> **WORK ITEM**
Reprint the whole of the data exactly.
┌─ RECORDS FOR PROCESSING
Definition COLUMN_RULES (col : Column) : Rule :=
  match col with
  | ColAccountType => {| rule_type := TString; allowEmpty := false |}
  | ColAccountNumber => {| rule_type := TString; allowEmpty := false |}
  | ColTransactionDate => {| rule_type := TDate; allowEmpty := false |}
  | ColChequeNumber => {| rule_type := TString; allowEmpty := true |}
  | ColDescription1 => {| rule_type := TString; allowEmpty := false |}
  | ColDescription2 => {| rule_type := TString; allowEmpty := true |}
  | ColCAD => {| rule_type := TNumber; allowEmpty := true |}
  | ColUSD => {| rule_type := TNumber; allowEmpty := true |}
  end.

(** [value] is a string, so [value === null || value === undefined] is
    false and [typeof value === "string"] is true. *)
Definition checkType (h : Host) (value : string) (expectedType : ColType)
    (allow_empty : bool) : bool :=
  if allow_empty && String.eqb value "" then true
  else match expectedType with
       | TString => true
       | TNumber => negb (isNaN (Number value))
       | TDate => negb (isNaN (time_value (Date_parse h value)))
       end.

(** [array[0]]; [split] never returns an empty array. *)
Definition first (l : list string) : string := hd EmptyString l.

Definition sanitizeRow (h : Host) (row : ParsedRow) : JSError + ParsedRow :=
  let parts := split "/" (Transaction_Date row) in
  let month := parts !! 0%nat in
  let day := parts !! 1%nat in
  let year := parts !! 2%nat in
  let date := Date_of_components h (to_number year)
                (sub (to_number month) (Fin (Qmake 1 1))) (to_number day) in
  match toISOString date with
  | None => inl RangeError_InvalidTimeValue
  | Some iso =>
      inr {| row_id := row_id row;
             Transaction_Date := first (split "T" iso);
             CAD_amount := trim (CAD_amount row);
             USD_amount := trim (USD_amount row);
             Account_Number := trim (Account_Number row);
             Description_1 := trim (Description_1 row);
             Description_2 := trim (Description_2 row);
             Account_Type := trim (Account_Type row);
             Cheque_Number := trim (Cheque_Number row) |}
  end.

(** [row[k] || ""]: an absent property and the empty string both give
    the empty string. *)
Definition or_empty (v : option string) : string :=
  match v with
  | Some s => s
  | None => EmptyString
  end.

(** [row.id || nanoid()]: an identifier is drawn only when the row has
    none. *)
Definition idOrFresh (h : Host) (row : JSObject.t) : M string :=
  match JSObject.get "id" row with
  | Some (String _ _ as i) => ret i
  | _ => nanoid h
  end.

(** The object literal [cleanRow] of the loop, given its [id]. *)
Definition cleanFields (i : string) (row : JSObject.t) : ParsedRow :=
  {| row_id := i;
     Account_Type := or_empty (JSObject.get "Account Type" row);
     Account_Number := or_empty (JSObject.get "Account Number" row);
     Transaction_Date := or_empty (JSObject.get "Transaction Date" row);
     Cheque_Number := or_empty (JSObject.get "Cheque Number" row);
     Description_1 := or_empty (JSObject.get "Description 1" row);
     Description_2 := or_empty (JSObject.get "Description 2" row);
     CAD_amount := or_empty (JSObject.get "CAD$" row);
     USD_amount := or_empty (JSObject.get "USD$" row) |}.

Definition cleanRow (h : Host) (row : JSObject.t) : M ParsedRow :=
  do i <- idOrFresh h row;
  ret (cleanFields i row).

(** The inner loop over [REQUIRED_HEADERS]: the first column whose value
    fails its rule throws. *)
Fixpoint checkColumns (h : Host) (row : ParsedRow) (cols : list Column)
  : JSError + unit :=
  match cols with
  | [] => inr tt
  | col :: rest =>
      let rule := COLUMN_RULES col in
      if checkType h (field row col) (rule_type rule) (allowEmpty rule)
      then checkColumns h row rest
      else inl (InvalidType (colName col) (field row col))
  end.

(** One iteration of the first loop, after [cleanRow] is built. *)
Definition sanitizeAndCheck (h : Host) (clean : ParsedRow) : JSError + ParsedRow :=
  match sanitizeRow h clean with
  | inl e => inl e
  | inr sanitizedRow =>
      match checkColumns h sanitizedRow REQUIRED_HEADERS with
      | inl e => inl e
      | inr _ => inr sanitizedRow
      end
  end.

(** The first loop: sanitize and validate all rows. *)
Fixpoint validateAll (h : Host) (rows : list JSObject.t) : M (list ParsedRow) :=
  match rows with
  | [] => ret []
  | row :: rest =>
      do clean <- cleanRow h row;
      do sanitizedRow <- lift (sanitizeAndCheck h clean);
      do validated <- validateAll h rest;
      ret (sanitizedRow :: validated)
  end.

(** The second loop: store each validated row, one transaction per row. *)
Fixpoint storeAll (validated : list ParsedRow) : M unit :=
  match validated with
  | [] => ret tt
  | validatedRow :: rest =>
      do _ <- rethrow (addTransaction validatedRow) FailedToStore;
      storeAll rest
  end.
└─
> **RESPONSE BELOW**
Definition COLUMN_RULES (col : Column) : Rule :=
  match col with
  | ColAccountType => {| rule_type := TString; allowEmpty := false |}
  | ColAccountNumber => {| rule_type := TString; allowEmpty := false |}
  | ColTransactionDate => {| rule_type := TDate; allowEmpty := false |}
  | ColChequeNumber => {| rule_type := TString; allowEmpty := true |}
  | ColDescription1 => {| rule_type := TString; allowEmpty := false |}
  | ColDescription2 => {| rule_type := TString; allowEmpty := true |}
  | ColCAD => {| rule_type := TNumber; allowEmpty := true |}
  | ColUSD => {| rule_type := TNumber; allowEmpty := true |}
  end.

(** [value] is a string, so [value === null || value === undefined] is
    false and [typeof value === "string"] is true. *)
Definition checkType (h : Host) (value : string) (expectedType : ColType)
    (allow_empty : bool) : bool :=
  if allow_empty && String.eqb value "" then true
  else match expectedType with
       | TString => true
       | TNumber => negb (isNaN (Number value))
       | TDate => negb (isNaN (time_value (Date_parse h value)))
       end.

(** [array[0]]; [split] never returns an empty array. *)
Definition first (l : list string) : string := hd EmptyString l.

Definition sanitizeRow (h : Host) (row : ParsedRow) : JSError + ParsedRow :=
  let parts := split "/" (Transaction_Date row) in
  let month := parts !! 0%nat in
  let day := parts !! 1%nat in
  let year := parts !! 2%nat in
  let date := Date_of_components h (to_number year)
                (sub (to_number month) (Fin (Qmake 1 1))) (to_number day) in
  match toISOString date with
  | None => inl RangeError_InvalidTimeValue
  | Some iso =>
      inr {| row_id := row_id row;
             Transaction_Date := first (split "T" iso);
             CAD_amount := trim (CAD_amount row);
             USD_amount := trim (USD_amount row);
             Account_Number := trim (Account_Number row);
             Description_1 := trim (Description_1 row);
             Description_2 := trim (Description_2 row);
             Account_Type := trim (Account_Type row);
             Cheque_Number := trim (Cheque_Number row) |}
  end.

(** [row[k] || ""]: an absent property and the empty string both give
    the empty string. *)
Definition or_empty (v : option string) : string :=
  match v with
  | Some s => s
  | None => EmptyString
  end.

(** [row.id || nanoid()]: an identifier is drawn only when the row has
    none. *)
Definition idOrFresh (h : Host) (row : JSObject.t) : M string :=
  match JSObject.get "id" row with
  | Some (String _ _ as i) => ret i
  | _ => nanoid h
  end.

(** The object literal [cleanRow] of the loop, given its [id]. *)
Definition cleanFields (i : string) (row : JSObject.t) : ParsedRow :=
  {| row_id := i;
     Account_Type := or_empty (JSObject.get "Account Type" row);
     Account_Number := or_empty (JSObject.get "Account Number" row);
     Transaction_Date := or_empty (JSObject.get "Transaction Date" row);
     Cheque_Number := or_empty (JSObject.get "Cheque Number" row);
     Description_1 := or_empty (JSObject.get "Description 1" row);
     Description_2 := or_empty (JSObject.get "Description 2" row);
     CAD_amount := or_empty (JSObject.get "CAD$" row);
     USD_amount := or_empty (JSObject.get "USD$" row) |}.

Definition cleanRow (h : Host) (row : JSObject.t) : M ParsedRow :=
  do i <- idOrFresh h row;
  ret (cleanFields i row).

(** The inner loop over [REQUIRED_HEADERS]: the first column whose value
    fails its rule throws. *)
Fixpoint checkColumns (h : Host) (row : ParsedRow) (cols : list Column)
  : JSError + unit :=
  match cols with
  | [] => inr tt
  | col :: rest =>
      let rule := COLUMN_RULES col in
      if checkType h (field row col) (rule_type rule) (allowEmpty rule)
      then checkColumns h row rest
      else inl (InvalidType (colName col) (field row col))
  end.

(** One iteration of the first loop, after [cleanRow] is built. *)
Definition sanitizeAndCheck (h : Host) (clean : ParsedRow) : JSError + ParsedRow :=
  match sanitizeRow h clean with
  | inl e => inl e
  | inr sanitizedRow =>
      match checkColumns h sanitizedRow REQUIRED_HEADERS with
      | inl e => inl e
      | inr _ => inr sanitizedRow
      end
  end.

(** The first loop: sanitize and validate all rows. *)
Fixpoint validateAll (h : Host) (rows : list JSObject.t) : M (list ParsedRow) :=
  match rows with
  | [] => ret []
  | row :: rest =>
      do clean <- cleanRow h row;
      do sanitizedRow <- lift (sanitizeAndCheck h clean);
      do validated <- validateAll h rest;
      ret (sanitizedRow :: validated)
  end.

(** The second loop: store each validated row, one transaction per row. *)
Fixpoint storeAll (validated : list ParsedRow) : M unit :=
  match validated with
  | [] => ret tt
  | validatedRow :: rest =>
      do _ <- rethrow (addTransaction validatedRow) FailedToStore;
      storeAll rest
  end.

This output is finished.